If anyone would have said to me this time last year, by the end of the year you will have a nervous breakdown, I would have laughed at them. I never in a million years thought something like that would happen to me, I am young, I’d just got my degree and was making lots of money to do something in my life that I always dreamed of. I never thought something like that would happen to me and in telling some of my friends that the reasons I came home early from overseas was because I had a nervous breakdown, most have been surprised. You what? But your always laughing I recall one saying. You don’t get sad, or when you do you jump back really quickly. But it happens, I can say that with a matter of certainty, because it happened to me. But what is a nervous breakdown? We have all heard the term nervous breakdown, otherwise known as a mental breakdown. But what exactly does it involve. What exactly happens to a person when they have a nervous breakdown?

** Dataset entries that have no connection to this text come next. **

(** A switch inherits a boolean, a text field or a password a text, a choice one of
    the choices that the machine offers in the run (or a text, when it offers
    none), a selection some of them. *)
Definition keepable (machine : MachineFacts) (trace : list host_event) (setting : StepSetting)
    (v : pyval) : Prop :=
  match setting_question setting with
  | Some (QSwitch _) => exists b, v = PBool b
  | Some (QEnterText _) | Some (QEnterSecret _) => text_value v
  | Some (QChooseOne q) =>
      match one_choices q with
      | Offered choices => choices <> [] /\ offered choices v
      | Computed source => forall t o, part_of t trace ->
          runs (commands_on_host (source v machine)) t o ->
          exists choices, o = Ok choices /\
            if decide (choices = []) then text_value v else offered choices v
      end
  | Some (QChooseMany q) =>
      (length (many_choices q) <= menu_limit)%nat /\
      exists vs, (v = PList vs \/ v = PTuple vs) /\ all_offered (many_choices q) vs
  | None => True
  end.

Section Answers.
Context (inherited : dict string SettingValue) (machine : MachineFacts).

Lemma inherited_text_value s :
  text_value (Environment.setting_value s) ->
  exists text, Environment.setting_value s = PStr text /\ truthy text = true /\
    inherited_text (Some s) = Some {| inherited_value := text; inherited_source := source_name (setting_source s) |}.
Proof.
  intros (text & E & Ht). exists text. split; [exact E|]. split; [exact Ht|].
  unfold inherited_text. rewrite E. cbn [py_eq as_str orb].
  destruct (String.eqb_spec text "") as [->|]; [discriminate | reflexivity].
Qed.

Lemma offered_not_none choices v : offered choices v -> v <> PNone.
Proof.
  intros (_ & c & Hf & Hs) ->. apply find_some in Hf as [_ Hf].
  destruct (choice_value c); cbn in Hf; discriminate.
Qed.

Lemma inherited_as_value {V} s (convert : pyval -> outcome V) v :
  Environment.setting_value s <> PNone -> convert (Environment.setting_value s) = Ok v ->
  inherited_as (Some s) convert =
    Ok (Some {| inherited_value := v; inherited_source := source_name (setting_source s) |}).
Proof.
  intros Hn Hc. unfold inherited_as. destruct s as [w source]. cbn in *.
  destruct w; try congruence; rewrite Hc; reflexivity.
Qed.

(** *** Parts of the setup that come to an end

    [settles p P]: in a run of the setup with these keys, [p] returns a value with
    [P]. *)
Context (trace : list host_event).

Definition settles {A} (p : host A) (P : A -> Prop) : Prop :=
  forall t o, runs p t o -> enters t -> part_of t trace -> exists a, o = Ok a /\ P a.

Lemma settles_ret {A} (a : A) (P : A -> Prop) : P a -> settles (Ret a) P.
Proof. intros H t o [_ ->] _ _. eauto. Qed.

Lemma settles_bind {A B} (p : host A) (f : A -> host B) (P : A -> Prop) (Q : B -> Prop) :
  settles p P -> (forall a, P a -> settles (f a) Q) -> settles (bind p f) Q.
Proof.
  intros Hp Hf t o Hr He Ht. apply runs_bind in Hr as [(a & t1 & t2 & -> & H1 & H2)|(x & -> & H)].
  - apply enters_app in He as [He1 He2]. apply part_of_app in Ht as [Ht1 Ht2].
    destruct (Hp _ _ H1 He1 Ht1) as (a' & [= <-] & HP). exact (Hf a HP _ _ H2 He2 Ht2).
  - destruct (Hp _ _ H He Ht) as (a & [=] & _).
Qed.

Lemma settles_outcome {A} (o : outcome A) a (P : A -> Prop) : o = Ok a -> P a -> settles (of_outcome o) P.
Proof. intros -> H. apply settles_ret, H. Qed.

Lemma settles_ask e a (P : frontend_answer e -> Prop) :
  curses_frontend e (only_enter e) = Stopped (Ok a) [] -> P a -> settles (ask e) P.
Proof.
  intros Ha HP t o Hr He _. apply (runs_ask_enters e t o Hr) in He. rewrite Ha in He. injection He as <-. eauto.
Qed.

(** The typed-in text of a setting is the inherited one. *)
Lemma enter_text_keeps s step question :
  text_value (Environment.setting_value s) ->
  settles (frontend_enter_text step question (inherited_text (Some s)))
    (fun text => Environment.setting_value s = PStr text).
Proof.
  intros Hv. destruct (inherited_text_value s Hv) as (x & E & Ht & Hi). rewrite Hi.
  apply (settles_ask (AskText step question _) x); [|exact E].
  destruct (enter_keeps_inherited [] 24 [] ltac:(simpl; unfold menu_limit; lia)) as (_ & _ & _ & Htext).
  exact (Htext {| inherited_value := x; inherited_source := source_name (setting_source s) |} Ht).
Qed.

Abbreviation keeps s := (fun v => py_eq (Environment.setting_value s) v = true).

Lemma chosen_keeps choices s step question :
  offered choices (Environment.setting_value s) ->
  settles (let* shown := of_outcome (inherited_as (Some s) Ok) in
           frontend_choose_one step question choices shown) (keeps s).
Proof.
  intros Ho. rewrite (inherited_as_value s Ok _ (offered_not_none _ _ Ho) eq_refl). cbn [of_outcome bind].
  destruct Ho as (Hlen & c & Hf & Hs). eapply (settles_ask (AskOne step question choices _)).
  - exact (proj1 (proj2 (enter_keeps_inherited choices 24 [] Hlen)) question
      {| inherited_value := Environment.setting_value s; inherited_source := _ |} c Hf).
  - apply py_eq_scalar_sym; [exact Hs|]. apply find_some in Hf. apply Hf.
Qed.

Lemma ask_one_keeps session_ step path question s setting :
  setting_question setting = Some (QChooseOne question) ->
  keepable machine trace setting (Environment.setting_value s) ->
  settles (ask_one machine session_ step path question (Some s)) (fun answer => keeps s answer.1).
Proof.
  intros Hq Hk. unfold keepable in Hk. rewrite Hq in Hk. unfold ask_one.
  apply settles_bind with (P := fun choices =>
    if decide (choices = []) then text_value (Environment.setting_value s)
    else offered choices (Environment.setting_value s)).
  { destruct (one_choices question) as [choices|source].
    - apply settles_ret. rewrite decide_False by apply Hk. apply Hk.
    - intros t o Hr _ Ht. exact (Hk t o Ht Hr). }
  intros [|c choices] Hc.
  - eapply settles_bind; [exact (enter_text_keeps s step _ Hc)|]. intros text E. apply settles_ret. cbn.
    rewrite E. apply String.eqb_refl.
  - cbn in Hc. pose proof (chosen_keeps (c :: choices) s step question Hc) as H.
    rewrite (inherited_as_value s Ok _ (offered_not_none _ _ Hc) eq_refl) in H |- *. cbn [of_outcome bind] in H |- *.
    eapply settles_bind; [exact H|]. intros v Hv. apply settles_ret, Hv.
Qed.

Lemma ask_many_keeps step question s vs :
  (length (many_choices question) <= menu_limit)%nat ->
  Environment.setting_value s = PList vs \/ Environment.setting_value s = PTuple vs ->
  all_offered (many_choices question) vs ->
  settles (ask_many step question (Some s)) (keeps s).
Proof.
  intros Hlen Hv Ho. unfold ask_many.
  assert (Hi : iterated (Environment.setting_value s) = Ok vs) by (destruct Hv as [-> | ->]; reflexivity).
  assert (Hn : Environment.setting_value s <> PNone) by (destruct Hv as [-> | ->]; discriminate).
  rewrite (inherited_as_value s iterated vs Hn Hi), Hi. cbn [of_outcome bind].
  eapply settles_bind.
  - eapply (settles_ask (AskMany step question _)) with (P := fun chosen => same_texts chosen vs = true);
      [exact (proj1 (proj2 (proj2 (enter_keeps_inherited _ 24 [] Hlen))) question
        {| inherited_value := vs; inherited_source := _ |} eq_refl) | exact (selection_same _ _ Ho)].
  - intros chosen Hsame. apply settles_ret. rewrite Hsame.
    assert (Hall : Forall (fun w => as_str w <> None) vs) by (eapply Forall_impl; [exact Ho | intros w [H _]; exact H]).
    destruct (py_eq_texts_refl vs Hall) as [El Et]. destruct Hv as [-> | ->]; assumption.
Qed.

Lemma ask_secret_keeps step question s :
  text_value (Environment.setting_value s) -> settles (ask_secret step question (Some s)) (keeps s).
Proof.
  intros (text & E & Ht). unfold ask_secret. rewrite E. cbn [py_bool]. rewrite Ht.
  eapply settles_bind; [apply (settles_ask (KeepSecret step question _) true (eq true)); reflexivity|].
  intros kept <-. apply settles_ret, String.eqb_refl.
Qed.

Lemma answer_keeps session_ step setting s :
  is_question setting = true ->
  dict_get inherited (setting_path setting) = Some s ->
  keepable machine trace setting (Environment.setting_value s) ->
  settles (answer inherited machine session_ step setting) (fun answer => differs (Some s) answer.1 = false).
Proof.
  intros Hasks Hs Hk. unfold answer. rewrite Hs.
  assert (Hsame : forall p, settles p (keeps s) ->
    settles (let* v := p in Ret (v, offered_choices session_)) (fun answer => differs (Some s) answer.1 = false)).
  { intros p Hp. eapply settles_bind; [exact Hp|]. intros v Hv. apply settles_ret, negb_false_iff, Hv. }
  unfold is_question in Hasks. destruct (setting_question setting) as [[q|q|q|q|q]|] eqn:Hq; [..|discriminate].
  - intros t o Hr He Ht. destruct (ask_one_keeps session_ step (setting_path setting) q s setting Hq Hk t o Hr He Ht)
      as (a & -> & Ha). exists a. split; [reflexivity | apply negb_false_iff, Ha].
  - unfold keepable in Hk. rewrite Hq in Hk. destruct Hk as (Hlen & vs & Hv & Ho).
    apply Hsame. eauto using ask_many_keeps.
  - unfold keepable in Hk. rewrite Hq in Hk. apply Hsame.
    eapply settles_bind; [exact (enter_text_keeps s step q Hk)|]. intros text E. apply settles_ret.
    rewrite E. apply String.eqb_refl.
  - unfold keepable in Hk. rewrite Hq in Hk. apply Hsame, ask_secret_keeps, Hk.
  - unfold keepable in Hk. rewrite Hq in Hk. destruct Hk as [b Hb]. apply Hsame.
    rewrite (inherited_as_value s (fun v => Ok (py_bool v)) b) by (rewrite Hb; (discriminate || reflexivity)).
    cbn [of_outcome bind]. eapply settles_bind.
    + eapply (settles_ask (AskSwitch step q _)) with (P := eq b); [|reflexivity].
      exact (proj1 (enter_keeps_inherited [] 24 [] ltac:(simpl; unfold menu_limit; lia)) q
        {| inherited_value := b; inherited_source := _ |}).
    + intros on <-. apply settles_ret. rewrite Hb. apply Z.eqb_refl.
Qed.

(** ** The whole setup *)

(** An answer that says what was inherited. *)
Definition unchanged (s : session) : Prop :=
  Forall (fun pv => differs (dict_get inherited pv.1) pv.2 = false) (answers s).

Lemma unchanged_values s p :
  unchanged s -> same_value (current_value inherited [] p) (current_value inherited (answers s) p).
Proof.
  intros Hs. unfold current_value. cbn [dict_get]. destruct (dict_get (answers s) p) as [v|] eqn:E; [|left; reflexivity].
  apply dict_get_in in E. pose proof (proj1 (Forall_forall _ _) Hs _ E) as Hv. cbn in Hv.
  destruct (dict_get inherited p) as [i|]; [|discriminate]. right. apply negb_false_iff, Hv.
Qed.
(* ===== verification/_CoqProject ===== *)
-Q . S2P
Prelude.v
Metadata.v
SharedState.v
World.v
Device.v
Flusher.v
Durability.v
StripeSource.v
Fetcher.v
Copying.v
BgWorker.v
LazyDevice.v
Publishing.v
Crypt.v
Uring.v
IoTracking.v
Vhost.v
Ublk.v
StripeServer.v
Secrets.v
Config.v
Remote.v
ArchiveFormat.v
ArchiveSource.v
Archiver.v
Export.v
S3.v
Stack.v
Builder.v
Legacy.v
Backend.v
Rpc.v
VhostBackend.v
UblkDevice.v
Tools.v
Shell.v
Programs.v
(* ===== verification/Prelude.v ===== *)
(** * A verification of ubiblk

    ubiblk serves a virtual disk to a guest over vhost-user or ublk.  The disk
    may start out empty over a stripe source (a base image, a remote server, an
    archive): stripes are copied to the local base device on demand or in the
    background, and a metadata device records which stripes were fetched and
    written.  Data may be encrypted at rest.  This development models the code
    under src/src and proves what makes it correct.

    ** The program and its model

    Requests enter at a front end, travel down a stack of block devices, and
    come back as completions.  Every device offers an [IoChannel]: requests are
    added with an id, submitted, and reported by [poll].

      front ends      Vhost.v (vhost/request.rs, vhost/backend_thread.rs),
                      VhostBackend.v (vhost/backend.rs, vhost/backend_loop.rs,
                      utils/block.rs): what the vhost daemon drives;
                      Ublk.v (ublk/io_handler.rs), UblkDevice.v
                      (ublk/mod.rs): requests and device of ublk;
                      IoTracking.v (common/io_tracking.rs), Rpc.v
                      (common/rpc.rs, utils/umask_guard.rs): the control socket
      lazy device     LazyDevice.v (bdev_lazy/device.rs): sends requests on
                      fetched stripes to the base, queues the others, asks the
                      background worker for missing stripes
      worker          BgWorker.v (bdev_lazy/bgworker.rs): receives requests,
                      drives the two state machines below
      fetcher         Fetcher.v (bdev_lazy/stripe_fetcher.rs): copies stripes
                      from a source to the base, with retries; Copying.v
                      follows their bytes, Publishing.v does so under the worker
      sources         StripeSource.v (stripe_source/{mod,bdev,flaky,wait}.rs),
                      Remote.v (stripe_source/remote.rs): worker threads with
                      connections to a stripe server,
                      ArchiveSource.v (stripe_source/archive.rs): an archive in
                      an object store that is not trusted
      stripe server   StripeServer.v (stripe_server/{mod,session,client}.rs):
                      both ends of the protocol between hosts
      archives        ArchiveFormat.v (archive/{mod,compression,hmac,
                      stripe_hashes,bytes32,fs_store,mem_store}.rs): the format
                      and two stores; S3.v (archive/s3_store.rs and its
                      workers); Archiver.v (archive/archiver.rs) writes an
                      archive; Export.v (export_archive.rs) turns one into an
                      image
      flusher         Flusher.v (bdev_lazy/metadata_flusher.rs): makes stripe
                      bits durable, then publishes them; Durability.v proves
                      that order
      metadata        Metadata.v (bdev_lazy/metadata/types.rs): the format;
                      SharedState.v (shared_state.rs, status_report.rs): the
                      states all threads share
      devices         Device.v (block_device/{mod,wait_for_completion,bdev_null,
                      bdev_sync}.rs, metadata/{save,load}.rs): the interface
                      and its contracts, null and synchronous devices;
                      Uring.v (bdev_uring.rs); Crypt.v (bdev_crypt.rs, crypt/)
      set-up          Stack.v (common/mod.rs, devices): the devices of a
                      configuration; Builder.v (stripe_source/builder.rs,
                      stripe_server/psk.rs, utils/s3.rs): its stripe source;
                      Legacy.v
                      (stripe_server/{legacy,prepare}.rs): a stripe server over
                      current and old volumes; Backend.v (common/mod.rs, the
                      rest): initialization of metadata, the worker thread and
                      the loop of a backend
      programs        Tools.v (bin/xts.rs, bin/init-metadata.rs,
                      bin/dump-metadata.rs), Shell.v
                      (bin/remote-stripe-shell.rs), Programs.v
                      (bin/remote-stripe-server.rs, bin/archive.rs)
      configuration   Config.v (config/v2/{includes,load,stripe_source,tuning,
                      mod}.rs): includes, merging and validation; Secrets.v
                      (config/v2/secrets.rs): definitions and their resolution
      world           World.v: what threads share through [Arc]s, and
                      utils/aligned_buffer{,_pool}.rs
      this file       outcomes, results, machine integers, slices, tactics

    ** How code is translated

    A call that may panic returns an [outcome]; a Rust [Result] is [result],
    whose errors keep the fields code branches on.  A Rust method on [&mut self]
    becomes a function that takes and returns the state record of the same
    name.  Objects behind an [Arc] (buffers, files, stripe states, the worker's
    queue) live in one [World], so two holders of a buffer see each other's
    writes.  Where a method threads state through many fallible calls, the
    state-and-error monad [eff] does ([Archiver], [Export], [Backend]).  Integers
    are [Z] with the wrap-around of release builds written out; sizes and ids that index vectors are [nat].  Loops over collections
    are structural; the polling loops take the number of rounds their timeout
    allows; the remaining loops take fuel, and theorems show that the fuel they
    are given is enough ([reap], [process_chains], the fetcher's loops) or state
    what happens when it is not ([process_pending_requests], which waits for the
    device).  [archive_all] and the export loop take as fuel a bound on rounds that
    the round-trip theorems show to be the number of stripes, over a store that
    answers promptly; over any store the safety theorems hold for every fuel.
    Sessions of the stripe server and of the control socket need one unit per
    byte received; the image tool needs one per sector; handling an event of a
    queue has fuel enough once the queue is quiet.  Code outside
    the repository (CRC32, AES, SHA-256, HMAC, zstd, CBOR and JSON, TOML, the S3
    client, the network and OpenSSL, YAML, the io_uring rings, guest memory,
    virtqueues, the vhost daemon, the ublk control
    device) is a parameter: a function argument or a class of operations
    with the laws its documentation states, and every theorem that
    uses such laws has a witness with a concrete instance.

    Traits are classes, and what one layer relies on in another is a class of
    laws: [ChannelSafe] (calls with large enough buffers return, and touch only
    buffers and disks), [ChannelContract] (every request is reported exactly
    once), [ChannelServes] (the weaker promise of a channel that takes only some
    requests and may ask the worker for stripes, which the lazy device keeps and
    the front ends rely on), [ChannelDrained] (an idle channel holds nothing),
    [SourceSafe], [SourceContract] (the same for stripe sources),
    [SourceDelivers] (a successful fetch filled its buffer with the stripe),
    [ChannelReliable] (submissions cannot fail).  The last one is true of the
    null and the synchronous device only: io_uring keeps the entries of a submit
    that failed.  The theorems on the fetcher and the worker assume it of the
    target, and say so; [failed_submit_duplicates] shows what happens without it.
    The devices are instances, and the clients' theorems are proved for every
    instance.  Threads interleave
    through step relations: between two calls of a component the environment may
    change everything that its contract does not protect ([stable]).

    ** What is shown

    - Durability.v, BgWorker.v, Fetcher.v, Flusher.v: a stripe bit that other
      threads can see is on stable storage; over a target whose submissions
      cannot fail the worker publishes only stripes it has copied, the fetcher
      accounts for every stripe and buffer, and none of them panics, on any
      other error path.
    - Copying.v, Publishing.v: with source, target and metadata on files whose
      operations may fail at any byte, a stripe that is published as fetched is
      on stable storage of the target, byte for byte; the rest of a stripe that
      the source covers in part is what an earlier stripe left in the buffer.
    - LazyDevice.v: only requests on available stripes reach the base device;
      no request is lost, and each is answered once unless the base refuses to
      submit; in-range requests never panic, and
      queued requests leave the queue once their stripes are there.
    - Vhost.v, Ublk.v, IoTracking.v: over every channel that serves, the lazy one
      included, descriptor chains and kernel requests are answered exactly once,
      for guests that stay inside the device and ask for its id with room for
      it; the parser accepts exactly the chains the virtio
      specification describes; the RPC view is the table of requests in flight.
    - VhostBackend.v, Rpc.v: every queue has a thread that can start; an event
      leaves no request waiting behind enabled notifications; the configuration
      space has the layout of the specification; the control socket answers
      every line once and is never open to others.
    - UblkDevice.v: the link to the device exists while it is served, is removed
      when serving ends well, and nothing else is touched; every queue starts in the state Ublk.v needs.
    - Metadata.v, Device.v, SharedState.v: round trips of the format in memory
      and on disk, rejection of damaged sectors, exact counters.
    - Crypt.v, Uring.v, World.v, StripeSource.v: encryption is transparent and
      keys survive storage; [busy] of the io_uring channel is exact; alignment
      of buffers; the failure injection of the flaky source.
    - StripeServer.v, Remote.v: a client reads exactly the stripes of the server;
      sessions end on any input; the remote source delivers the server's bytes
      or fails under any schedule, reports every request once, and reconnects a
      bounded number of times.
    - ArchiveFormat.v, ArchiveSource.v, Archiver.v, Export.v, S3.v: what is
      authenticated is unambiguous; what an opened archive holds was authenticated
      in the store's answers, and a stripe served or exported from the untrusted
      store has the authenticated hash; archiving followed by serving or exporting gives
      the device back if its stripes with data are whole; the S3 store answers every request once.
    - Stack.v, Builder.v, Legacy.v, Backend.v: the parts fit together.  A
      configuration that loads gives devices and sources that keep the contracts
      the other theorems ask for; metadata that was initialized is what a
      backend with the synchronous engine loads; its worker is safe from start to
      stop; a prepared server
      can serve, also from old volumes.
    - Tools.v: decoding an encoded image gives the image back; the report of
      metadata names exactly the stripes with a flag.
    - Shell.v, Programs.v: a dump of the shell shows the server's bytes, for any
      input; no client of a prepared server can panic its threads.
    - Secrets.v, Config.v: resolution computes the declarative meaning of the
      secrets, in any order of iteration; includes merge disjointly.
    - Behaviour that deviates from its intent is stated as theorems too: stale
      data behind a partial last stripe, devices that end inside a stripe and
      cannot be archived, double completion after a failed submission, panics on malformed guest requests and on identities of another
      length, a stalled ublk batch, metadata files named without a directory.

    ** What is not modelled

    The TLS handshake, process set-up, command lines and the programs that only
    call one component, serde's decoding of fields, the descriptions of errors
    and the names of virtio features in the log.  Log messages and open flags have no counterpart.  Atomics are accessed in
    single steps; weaker memory orderings are not modelled. *)
From stdpp Require Export base tactics option list numbers gmap sets.
From Stdlib Require Export ZArith Lia.
(* ===== verification/Metadata.v ===== *)
(** * Metadata: the on-disk stripe metadata (UbiMetadata)

    Models src/src/block_device/bdev_lazy/metadata/types.rs: the header
    sector, the CRC-protected sectors of stripe headers, [write_to_buf] and
    [from_bytes].  The CRC-32 function of the crc32fast crate is the parameter
    [crc32]; the theorems use of it only that it yields a [u32].

    [encode] is the specification of the on-disk image: the header sector
    followed by one sector per group of 508 stripe headers.  [write_to_buf] is
    proved to produce exactly that image, [from_bytes] to invert it, and one
    rewritten sector to be the image of the updated metadata. *)
From S2P Require Import Prelude.

(** ** Constants *)

Definition SECTOR_SIZE : nat := 512.
Definition UBI_MAGIC_SIZE : nat := 9.
Definition UBI_MAGIC : list Z := [66; 68; 69; 86; 95; 85; 66; 73; 0]. (* "BDEV_UBI\0" *)
Definition METADATA_VERSION_MAJOR : Z := 2.
Definition METADATA_VERSION_MINOR : Z := 0.
Definition CRC32_SIZE : nat := 4.
Definition STRIPE_HEADERS_PER_SECTOR : nat := SECTOR_SIZE - CRC32_SIZE. (* 508 *)
Definition STRIPE_COUNT_OFFSET : nat := UBI_MAGIC_SIZE + 2 + 2 + 1.
Definition MAX_STRIPE_SECTOR_COUNT_SHIFT : Z := 17.
Definition HEADER_SIZE : nat := UBI_MAGIC_SIZE + 2 + 2 + 1 + 4. (* 18 *)

Definition FETCHED : Z := Z.shiftl 1 0.
Definition WRITTEN : Z := Z.shiftl 1 1.
Definition HAS_SOURCE : Z := Z.shiftl 1 2.

Arguments SECTOR_SIZE : simpl never.
Arguments STRIPE_HEADERS_PER_SECTOR : simpl never.
Arguments HEADER_SIZE : simpl never.

(** Make the sizes visible to [lia]. *)
Ltac sizes := unfold HEADER_SIZE, STRIPE_COUNT_OFFSET, STRIPE_HEADERS_PER_SECTOR,
  CRC32_SIZE, UBI_MAGIC_SIZE, SECTOR_SIZE in *; try lia.

(** ** The metadata record *)

Record UbiMetadata := mkUbiMetadata {
  magic : list Z;
  version_major : list Z;
  version_minor : list Z;
  stripe_sector_count_shift : Z;
  stripe_headers : list Z;
}.

#[global] Instance UbiMetadata_eq_dec : EqDecision UbiMetadata.
Proof. solve_decision. Defined.

Definition with_headers (m : UbiMetadata) (hs : list Z) : UbiMetadata :=
  mkUbiMetadata (magic m) (version_major m) (version_minor m)
    (stripe_sector_count_shift m) hs.

(** Bit tests as the source writes them, [header & FLAG != 0]. *)
Definition has_flag (header flag : Z) : bool := negb (Z.land header flag =? 0).

Definition stripe_header_sector_count (m : UbiMetadata) : nat :=
  ndiv_ceil (length (stripe_headers m)) STRIPE_HEADERS_PER_SECTOR.

Definition metadata_size (m : UbiMetadata) : nat :=
  (SECTOR_SIZE + stripe_header_sector_count m * SECTOR_SIZE)%nat.

Definition stripe_id_to_sector (stripe_id : nat) : Z :=
  Z.of_nat (stripe_id `div` STRIPE_HEADERS_PER_SECTOR + 1).

Definition stripe_id_to_group (stripe_id : nat) : nat :=
  stripe_id `div` STRIPE_HEADERS_PER_SECTOR.

Definition stripe_sector_count (m : UbiMetadata) : Z :=
  Z.shiftl 1 (stripe_sector_count_shift m).

Definition stripe_size (m : UbiMetadata) : Z :=
  stripe_sector_count m * Z.of_nat SECTOR_SIZE.

Definition stripe_count (m : UbiMetadata) : Z := Z.of_nat (length (stripe_headers m)).

Definition version_major_u16 (m : UbiMetadata) : Z := from_le (version_major m).
Definition version_minor_u16 (m : UbiMetadata) : Z := from_le (version_minor m).

(** [UbiMetadata::new] and [new_from_stripe_source]. *)
Definition new_metadata (shift : Z) (base_stripe_count image_stripe_count : nat) : UbiMetadata :=
  mkUbiMetadata UBI_MAGIC (to_le 2 METADATA_VERSION_MAJOR) (to_le 2 METADATA_VERSION_MINOR) shift
    (map (fun i => if bool_decide (i < image_stripe_count)%nat then HAS_SOURCE else 0)
       (seq 0 base_stripe_count)).
(* ===== verification/Device.v ===== *)
(** * Device: the IoChannel interface and the synchronous devices

    Models src/src/block_device/mod.rs (the [IoChannel] and [BlockDevice]
    traits), wait_for_completion.rs, bdev_null.rs, bdev_sync.rs, and
    bdev_lazy/metadata/{save,load}.rs.

    [IoChannel] is the trait as a class of operations.  [ChannelSafe] and
    [ChannelContract] are the two promises the layers above rely on: calls with
    large enough buffers return and touch nothing but buffers and disks, and
    every request handed to a channel is reported by [poll] exactly once.
    [ChannelServes] is the weaker promise of a channel that takes only some
    requests and may also ask the background worker for stripes, as the lazy
    device does; the front ends are verified against it. *)
From S2P Require Import Prelude Metadata SharedState World.

(** ** The trait *)

Class IoChannel (C : Type) := {
  add_read : Z -> Z -> nat -> nat -> C -> World -> outcome (C * World);
  add_write : Z -> Z -> nat -> nat -> C -> World -> outcome (C * World);
  add_flush : nat -> C -> World -> outcome (C * World);
  submit : C -> World -> outcome (result unit * C * World);
  poll : C -> World -> outcome (list (nat * bool) * C * World);
  busy : C -> bool;
}.

Class BlockDevice (D C : Type) := {
  create_channel : D -> World -> result C;
  sector_count : D -> Z;
}.

(** [BlockDevice::stripe_count]. *)
Definition dev_stripe_count {D C} `{BlockDevice D C} (d : D) (ssc : Z) : nat :=
  Z.to_nat (div_ceil (sector_count d) ssc).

A nervous breakdown refers to a mainstream and often-used term to generically describe someone who experiences a bout of mental illness that is so severe, it directly impacts their ability to function in everyday life. Whilst it is not a medical term, it is the signs of the extremes in stress or mental illnesses such as depression and anxiety.A nervous breakdown can be seen as a sign that one’s ability to cope with life or a mental illness has been overwhelmed by stress, life events, work or relationship issues. By disconnecting from their regular responsibilities and routines, an individual’s nervous breakdown may allow them to try and regroup their coping skills and temporarily relieve the stress in their life.

But you don’t have to have a mental illness to experience one, they really can happen to anyone who has just reached the breaking point of chronic stress. (World of Psychology Website)

The World of Psychology Website also states that ‘A nervous breakdown is not a condition to be afraid of, as it is simply an indication of overhwelming stress and mental illness in a person’s life. Loved ones and friends of someone who is suffering from a nervous breakdown should be supportive of the individual’s efforts in seeking help for it.’ When I suffered my nervous breakdown, I was just isolated with my ex-boyfriend and some of his friends who didn’t know me, so I understand that they didn’t notice my behaviour changes because how could they, they really didn’t know me. But say you did have a friend who you suspected was a little bit off lately, would you know the signs to be able to step in and help?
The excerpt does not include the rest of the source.